List every line in this data where the string "deref" occurs.

Start of Raw data

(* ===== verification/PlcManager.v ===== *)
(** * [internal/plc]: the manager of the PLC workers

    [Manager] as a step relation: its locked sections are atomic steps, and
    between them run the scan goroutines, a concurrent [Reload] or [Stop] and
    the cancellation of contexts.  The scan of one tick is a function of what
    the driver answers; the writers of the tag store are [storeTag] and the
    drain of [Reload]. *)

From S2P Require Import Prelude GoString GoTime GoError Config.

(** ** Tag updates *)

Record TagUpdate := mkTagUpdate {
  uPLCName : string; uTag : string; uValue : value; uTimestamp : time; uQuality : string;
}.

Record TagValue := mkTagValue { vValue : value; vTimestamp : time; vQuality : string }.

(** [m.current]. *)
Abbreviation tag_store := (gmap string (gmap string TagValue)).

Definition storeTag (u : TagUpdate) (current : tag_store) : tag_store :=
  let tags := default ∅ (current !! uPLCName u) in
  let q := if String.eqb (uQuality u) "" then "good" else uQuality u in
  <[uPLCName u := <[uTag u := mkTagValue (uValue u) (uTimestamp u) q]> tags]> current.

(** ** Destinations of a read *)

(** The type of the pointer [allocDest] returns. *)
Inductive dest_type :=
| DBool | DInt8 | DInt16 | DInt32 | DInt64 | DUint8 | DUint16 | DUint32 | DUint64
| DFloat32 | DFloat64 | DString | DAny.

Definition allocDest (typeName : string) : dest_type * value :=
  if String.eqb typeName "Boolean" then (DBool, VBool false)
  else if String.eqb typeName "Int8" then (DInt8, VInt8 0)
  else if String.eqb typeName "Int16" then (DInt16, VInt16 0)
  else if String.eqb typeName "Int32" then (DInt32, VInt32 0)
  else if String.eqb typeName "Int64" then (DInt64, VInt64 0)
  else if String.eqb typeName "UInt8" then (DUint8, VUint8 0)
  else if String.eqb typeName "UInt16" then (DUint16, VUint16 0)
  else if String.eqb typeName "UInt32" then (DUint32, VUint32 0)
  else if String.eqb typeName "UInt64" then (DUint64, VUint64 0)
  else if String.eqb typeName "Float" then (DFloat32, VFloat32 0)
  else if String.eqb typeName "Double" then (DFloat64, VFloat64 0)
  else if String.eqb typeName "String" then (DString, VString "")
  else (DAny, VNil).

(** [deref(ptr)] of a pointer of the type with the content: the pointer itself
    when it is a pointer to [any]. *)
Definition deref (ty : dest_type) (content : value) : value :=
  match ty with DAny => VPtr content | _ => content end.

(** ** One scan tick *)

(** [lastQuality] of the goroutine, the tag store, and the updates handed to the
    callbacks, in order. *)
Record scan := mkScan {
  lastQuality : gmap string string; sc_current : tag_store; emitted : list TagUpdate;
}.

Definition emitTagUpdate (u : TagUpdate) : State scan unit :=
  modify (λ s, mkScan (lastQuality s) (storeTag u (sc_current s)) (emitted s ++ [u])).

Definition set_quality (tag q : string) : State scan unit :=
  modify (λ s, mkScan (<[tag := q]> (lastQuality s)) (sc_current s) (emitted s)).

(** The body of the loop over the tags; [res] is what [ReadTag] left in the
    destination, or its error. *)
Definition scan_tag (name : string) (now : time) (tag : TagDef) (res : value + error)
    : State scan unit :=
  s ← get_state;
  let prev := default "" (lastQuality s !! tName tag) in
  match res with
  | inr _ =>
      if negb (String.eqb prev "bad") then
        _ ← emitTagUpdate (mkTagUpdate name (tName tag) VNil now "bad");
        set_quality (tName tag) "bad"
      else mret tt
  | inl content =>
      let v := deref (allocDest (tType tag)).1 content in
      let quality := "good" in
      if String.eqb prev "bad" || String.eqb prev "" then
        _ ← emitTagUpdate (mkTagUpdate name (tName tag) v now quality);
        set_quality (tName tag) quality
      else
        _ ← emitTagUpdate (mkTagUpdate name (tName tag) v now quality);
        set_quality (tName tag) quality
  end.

End of Raw data
Start of Raw data

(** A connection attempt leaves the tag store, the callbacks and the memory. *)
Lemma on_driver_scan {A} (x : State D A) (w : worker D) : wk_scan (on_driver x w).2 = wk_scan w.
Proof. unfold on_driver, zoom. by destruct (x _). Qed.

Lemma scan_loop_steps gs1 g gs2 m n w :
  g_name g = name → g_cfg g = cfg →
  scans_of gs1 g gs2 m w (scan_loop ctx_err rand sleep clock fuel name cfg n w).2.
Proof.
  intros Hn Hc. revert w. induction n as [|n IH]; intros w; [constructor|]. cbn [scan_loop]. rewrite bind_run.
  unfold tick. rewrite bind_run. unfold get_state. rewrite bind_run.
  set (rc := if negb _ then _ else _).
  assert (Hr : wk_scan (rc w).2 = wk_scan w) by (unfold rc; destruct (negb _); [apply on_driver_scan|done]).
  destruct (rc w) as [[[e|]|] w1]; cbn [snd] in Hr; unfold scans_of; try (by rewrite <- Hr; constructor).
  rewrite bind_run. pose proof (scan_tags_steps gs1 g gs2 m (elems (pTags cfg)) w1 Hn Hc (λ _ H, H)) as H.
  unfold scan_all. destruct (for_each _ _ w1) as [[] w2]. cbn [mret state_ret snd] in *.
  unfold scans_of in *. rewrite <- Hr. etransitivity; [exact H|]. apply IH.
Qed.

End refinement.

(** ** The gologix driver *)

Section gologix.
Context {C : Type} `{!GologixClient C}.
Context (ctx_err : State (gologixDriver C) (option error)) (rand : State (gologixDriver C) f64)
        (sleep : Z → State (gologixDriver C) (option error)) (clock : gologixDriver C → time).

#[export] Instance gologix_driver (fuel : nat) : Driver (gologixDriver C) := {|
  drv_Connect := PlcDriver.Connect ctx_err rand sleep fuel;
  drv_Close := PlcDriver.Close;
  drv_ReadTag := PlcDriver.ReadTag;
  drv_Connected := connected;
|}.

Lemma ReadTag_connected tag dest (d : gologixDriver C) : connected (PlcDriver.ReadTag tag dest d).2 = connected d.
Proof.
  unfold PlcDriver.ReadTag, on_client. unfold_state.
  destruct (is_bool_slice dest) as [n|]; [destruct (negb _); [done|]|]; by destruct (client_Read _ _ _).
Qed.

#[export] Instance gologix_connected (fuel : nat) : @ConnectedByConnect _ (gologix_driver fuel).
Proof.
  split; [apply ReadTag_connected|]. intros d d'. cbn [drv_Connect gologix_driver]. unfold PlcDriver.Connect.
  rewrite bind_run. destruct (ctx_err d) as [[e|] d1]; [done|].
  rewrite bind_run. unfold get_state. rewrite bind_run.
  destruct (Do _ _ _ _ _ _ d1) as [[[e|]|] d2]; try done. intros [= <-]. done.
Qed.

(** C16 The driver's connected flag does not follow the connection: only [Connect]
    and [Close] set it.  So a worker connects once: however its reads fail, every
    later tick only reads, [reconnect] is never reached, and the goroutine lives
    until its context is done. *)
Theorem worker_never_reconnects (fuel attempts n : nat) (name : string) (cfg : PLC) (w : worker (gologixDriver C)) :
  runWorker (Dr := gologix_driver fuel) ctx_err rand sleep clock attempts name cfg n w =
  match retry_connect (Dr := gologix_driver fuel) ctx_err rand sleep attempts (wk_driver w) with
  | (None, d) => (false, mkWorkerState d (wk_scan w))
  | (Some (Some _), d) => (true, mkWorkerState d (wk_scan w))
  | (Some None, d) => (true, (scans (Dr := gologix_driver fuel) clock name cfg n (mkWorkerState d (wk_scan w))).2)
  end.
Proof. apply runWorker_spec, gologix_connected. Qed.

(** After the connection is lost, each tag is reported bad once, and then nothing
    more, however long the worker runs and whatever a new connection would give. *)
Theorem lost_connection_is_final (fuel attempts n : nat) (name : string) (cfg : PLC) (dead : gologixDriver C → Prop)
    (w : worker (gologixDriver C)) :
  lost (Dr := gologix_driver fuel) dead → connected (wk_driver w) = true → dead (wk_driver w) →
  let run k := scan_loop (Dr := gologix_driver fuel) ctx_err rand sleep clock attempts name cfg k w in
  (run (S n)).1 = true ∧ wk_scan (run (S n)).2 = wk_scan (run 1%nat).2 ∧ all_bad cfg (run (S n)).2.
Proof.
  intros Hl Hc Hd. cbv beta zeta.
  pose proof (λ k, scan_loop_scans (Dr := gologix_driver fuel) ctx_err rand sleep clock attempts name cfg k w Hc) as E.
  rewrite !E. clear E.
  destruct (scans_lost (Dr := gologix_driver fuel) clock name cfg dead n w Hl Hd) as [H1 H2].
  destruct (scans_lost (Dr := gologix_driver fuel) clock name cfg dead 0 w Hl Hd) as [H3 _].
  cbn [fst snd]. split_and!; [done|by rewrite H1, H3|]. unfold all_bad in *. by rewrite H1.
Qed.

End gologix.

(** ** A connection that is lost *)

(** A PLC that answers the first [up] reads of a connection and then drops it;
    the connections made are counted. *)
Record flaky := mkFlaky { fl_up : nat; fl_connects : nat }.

End of Raw data

Reply
(** [deref(ptr)] of a pointer of the type with the content: the pointer itself
Definition deref (ty : dest_type) (content : value) : value :=
      let v := deref (allocDest (tType tag)).1 content in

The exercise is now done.